Integrating metabolomics, network pharmacology and pharmacological verification analysis provides new insights into the anti-inflammatory and anti-tussive properties of Fritillaria cirrhosa bulbs

Fritillaria cirrhosa bulbs, referred to as Chuanbeimu in traditional Chinese medicine (TCM), are extensively used for recognized anti-inflammatory and anti-tussive effects. Both Songbei (SB) and Qingbei (QB), which are from this plant, have been used separately in medicine. However, the differences and similarities in their bioactive components and anti-inflammatory effects remain unclear. We aimed to analyse the metabolic profiles of F. cirrhosa bulbs across different growth years and explore the anti-inflammatory and anti-tussive properties of two distinct medicinal materials.
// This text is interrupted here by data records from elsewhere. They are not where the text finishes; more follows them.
(* ===== verification/PowerCut.v ===== *)
(** * The power-cut model (crates/afsplus-block/src/powercut.rs)

    A recording wrapper around a device, and the enumeration of the durable
    images a power cut can leave: writes before the last completed flush are
    durable, of the later ones any subset may be, and one may be torn. *)

From S2P Require Import Prelude Device.

(** ** The code *)

Inductive RecordedOp : Type :=
| RecWrite (lba : Z) (data : bytes)
| RecFlush.

Record RecordingBackend (D : Type) := {
  rb_inner : D;
  rb_log : list RecordedOp;
}.
Arguments rb_inner {D} _.
Arguments rb_log {D} _.
Arguments Build_RecordingBackend {D} _ _.

Section Recording.
Context {V D : Type} `{device : !BlockDevice V D}.

Definition RecordingBackend_new (inner : D) : RecordingBackend D := {| rb_inner := inner; rb_log := [] |}.

Definition set_rb_inner (inner : D) (r : RecordingBackend D) : RecordingBackend D :=
  {| rb_inner := inner; rb_log := rb_log r |}.
Definition rb_push (op : RecordedOp) (r : RecordingBackend D) : RecordingBackend D :=
  {| rb_inner := rb_inner r; rb_log := rb_log r ++ [op] |}.

Definition recording_write_block (lba : Z) (data : bytes) : io (RecordingBackend D) BlockError unit :=
  do! izoom rb_inner set_rb_inner (write_block lba data) in
  imodify (rb_push (RecWrite lba data)).

Definition recording_flush : io (RecordingBackend D) BlockError unit :=
  do! izoom rb_inner set_rb_inner flush in
  imodify (rb_push RecFlush).

#[global] Instance recording_device : BlockDevice V (RecordingBackend D) := {
  dev_block_size r := dev_block_size (rb_inner r);
  dev_total_blocks r := dev_total_blocks (rb_inner r);
  read_block lba len := izoom rb_inner set_rb_inner (read_block lba len);
  write_block := recording_write_block;
  flush := recording_flush;
  attached _ _ := None;
  attach r _ _ := r;
}.
End Recording.

(** The parts a state's description is formatted from. *)
Inductive CrashDescription : Type :=
| UnflushedSubset (crash_point subset writes : Z)
| TornWrite (crash_point index lba tear : Z).

Record CrashState := { cs_image : MemoryBackend; cs_description : CrashDescription }.

Definition TEAR_OFFSETS : list Z := [64; 2048; 4064].
Definition MAX_ENUMERATED_TAIL : Z := 12.

(** [prefix.iter().rposition(Flush).map(|i| i + 1).unwrap_or(0)]. *)
Fixpoint after_last_flush (prefix : list RecordedOp) (i found : Z) : Z :=
  match prefix with
  | [] => found
  | RecFlush :: prefix => after_last_flush prefix (i + 1) (i + 1)
  | RecWrite _ _ :: prefix => after_last_flush prefix (i + 1) found
  end.

Definition writes_of (ops : list RecordedOp) : list (Z * bytes) :=
  omap (fun op => match op with RecWrite lba data => Some (lba, data) | RecFlush => None end) ops.

Definition apply_writes {E} (image : MemoryBackend) (ws : list (Z * bytes)) : outcome E MemoryBackend :=
  ofold (fun image '(lba, data) => apply_raw image lba data) image ws.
With nontargeted metabolic technology, the main components of bulbs were detected. Principal component analysis (PCA) and pathway enrichment analysis were carried out to determine the differentially expressed metabolites between growth years. Network pharmacology was subsequently used to analyse the relationships among the components, diseases, key targets, and metabolic pathways by constructing a network model. The effects of drug-containing serum on cellular inflammatory factors were analysed through in vitro assays. A total of 1349 compounds were identified from the different bulb samples. PCA revealed metabolic differences between SB bulbs (1- and 2-year-old) and QB bulbs (3-, 4-, and 5-year-old). Notably, 4-methoxycinnamaldehyde, tenuifoliside A, LysoPC 20:4, and morpholine-4-carboximidamide hydrobromide were identified as potential components for distinguishing SB and QB. Network pharmacology revealed more common targets related to anti-inflammatory (PPARG, PPARA, PTGS1, and XDH) and anti-tussive (PPARG, PTGS1, PPARA, OPRM1, DRD2, SLC6A4, and HTR2A) effects in SB than in QB. KEGG analysis revealed that inflammation and cough, including tryptophan metabolism and arachidonic acid metabolism, were enriched in the SB group. Cellular assays revealed anti-inflammatory effects, with SB having greater effects on IL-6 and QB on TNF-α and IL-1β having overall anti-inflammatory effects. By integrating metabolomic and network analyses, the traditional classification of F. cirrhosa into SB and QB based on bulb characteristics and the observed differences are justified to a certain extent. This study provides new insights, guiding the clinical use of these treatments for inflammation and cough.